**DATA FOR ANALYSIS**

(* ===== verification/Server.v ===== *)
(** server/server.go and server/service.go: the registry of services and the handling of
    requests on a connection.

    [W] is the world that services, handlers and plugins act on, [C] a connection, [V] the
    type of arguments and replies. Go's reflection on types is data here: a receiver is the
    list of its methods with the types that [reflect] tells of each. *)

From S2P Require Import Prelude GoStd Share Header Message Hooks ServerPlugins Client.

Definition AuthKey := "__AUTH"%string.
Definition ServerTimeoutKey := "__ServerTimeout"%string.
Definition ContextKeyHash := "__hash"%string.

(** What the server asks a [reflect.Type]: a pointer to another type, or a type with a name and
    the path of its package, both empty where Go has none. [ctx] says that it implements
    [context.Context]. *)
Inductive goType := TPtr (elem : goType) (ctx : bool) | TNamed (PkgPath Name : string) (ctx : bool).
Global Instance goType_eq_dec : EqDecision goType.
Proof. solve_decision. Defined.

Definition typeOfError : goType := TNamed "" "error" false.
Definition Implements_context (t : goType) : bool := match t with TPtr _ b | TNamed _ _ b => b end.
Definition Kind_is_Ptr (t : goType) : bool := match t with TPtr _ _ => true | TNamed _ _ _ => false end.

Section Server.
Context {W C V : Type}.
Context {compressors : Compressors}.

(** ** Services *)

(** A method or function that can be called: fresh objects for its argument and reply (from
    the pools of server/pool.go), and the call itself, which sees the request's metadata,
    fills the reply, may set response metadata through the context, and may panic. [mt_trace] is
    what [fmt] prints after the value of a panic: the name of the method or function, the
    argument and the stack. *)
Record methodType := MkMethod {
  mt_trace : iface V -> string;
  mt_newArg : iface V;
  mt_newReply : iface V;
  mt_fn : meta -> iface V -> iface V -> W -> W * (iface V * meta * res (option error));
}.

(** [sv_function = None] is the nil map of a service made by [register]. *)
Record service := MkService {
  sv_name : string;
  sv_method : gmap string methodType;
  sv_function : option (gmap string methodType);
}.

(** What [reflect] says about a method, whose receiver is its first parameter, or a function. *)
Record methodInfo := MkInfo {
  mi_name : string;
  mi_PkgPath : string;
  mi_In : list goType;
  mi_Out : list goType;
  mi_method : methodType;
}.

(** A receiver: the name of its type, its methods, and those of a pointer to it. *)
Record receiver := MkReceiver {
  rc_typeName : string;
  rc_methods : list methodInfo;
  rc_ptrMethods : list methodInfo;
}.

(** [isExported]: [unicode.IsUpper] of the first rune of a name. *)
Context (isExported : string -> bool).

Fixpoint isExportedOrBuiltinType (t : goType) : bool :=
  match t with
  | TPtr t _ => isExportedOrBuiltinType t
  | TNamed PkgPath Name _ => isExported Name || bool_decide (PkgPath = ""%string)
  end.

(** The checks of [suitableMethods] on a method, in their order. *)
Definition suitable (m : methodInfo) : bool :=
  if bool_decide (mi_PkgPath m <> ""%string) then false
  else
    match mi_In m with
    | [_; ctxType; argType; replyType] =>
        if negb (Implements_context ctxType) then false
        else if negb (isExportedOrBuiltinType argType) then false
        else if negb (Kind_is_Ptr replyType) then false
        else if negb (isExportedOrBuiltinType replyType) then false
        else match mi_Out m with [returnType] => bool_decide (returnType = typeOfError) | _ => false end
    | _ => false
    end.

Definition suitableMethods (ms : list methodInfo) : gmap string methodType :=
  foldl (fun acc m => if suitable m then <[mi_name m := mi_method m]> acc else acc) ∅ ms.

(** The texts of the errors below leave out the Go type or function type they quote. *)
Definition register (rcvr : receiver) (name : string) (useName : bool)
    (serviceMap : gmap string service) : gmap string service * (string * option error) :=
  let sname := if useName then name else rc_typeName rcvr in
  if bool_decide (sname = ""%string)
  then (serviceMap, (sname, Some (errorString "rpcx.Register: no service name for type")))
  else if negb useName && negb (isExported sname)
  then (serviceMap,
        (sname, Some (errorString ("rpcx.Register: type " +:+ sname +:+ " is not exported"))))
  else
    let method := suitableMethods (rc_methods rcvr) in
    if bool_decide (method = ∅) then
      let errorStr :=
        if bool_decide (suitableMethods (rc_ptrMethods rcvr) <> ∅)
        then ("rpcx.Register: type " +:+ sname +:+ " has no exported methods of suitable type (hint: pass a pointer to value of that type)")%string
        else ("rpcx.Register: type " +:+ sname +:+ " has no exported methods of suitable type")%string in
      (serviceMap, (sname, Some (errorString errorStr)))
    else (<[sname := MkService sname method None]> serviceMap, (sname, None)).

(** The function name after the last dot. *)
Definition lastPart (fname : string) : string :=
  let l := string_bytes fname in
  match LastIndexByte 46 l with
  | Some i => bytes_string (drop (S i) l)
  | None => fname
  end.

**YOUR OBJECTIVE**
From the material above, return every line that contains "isExportedOrBuiltinType".

**REPLY**
Fixpoint isExportedOrBuiltinType (t : goType) : bool :=
  | TPtr t _ => isExportedOrBuiltinType t
        else if negb (isExportedOrBuiltinType argType) then false
        else if negb (isExportedOrBuiltinType replyType) then false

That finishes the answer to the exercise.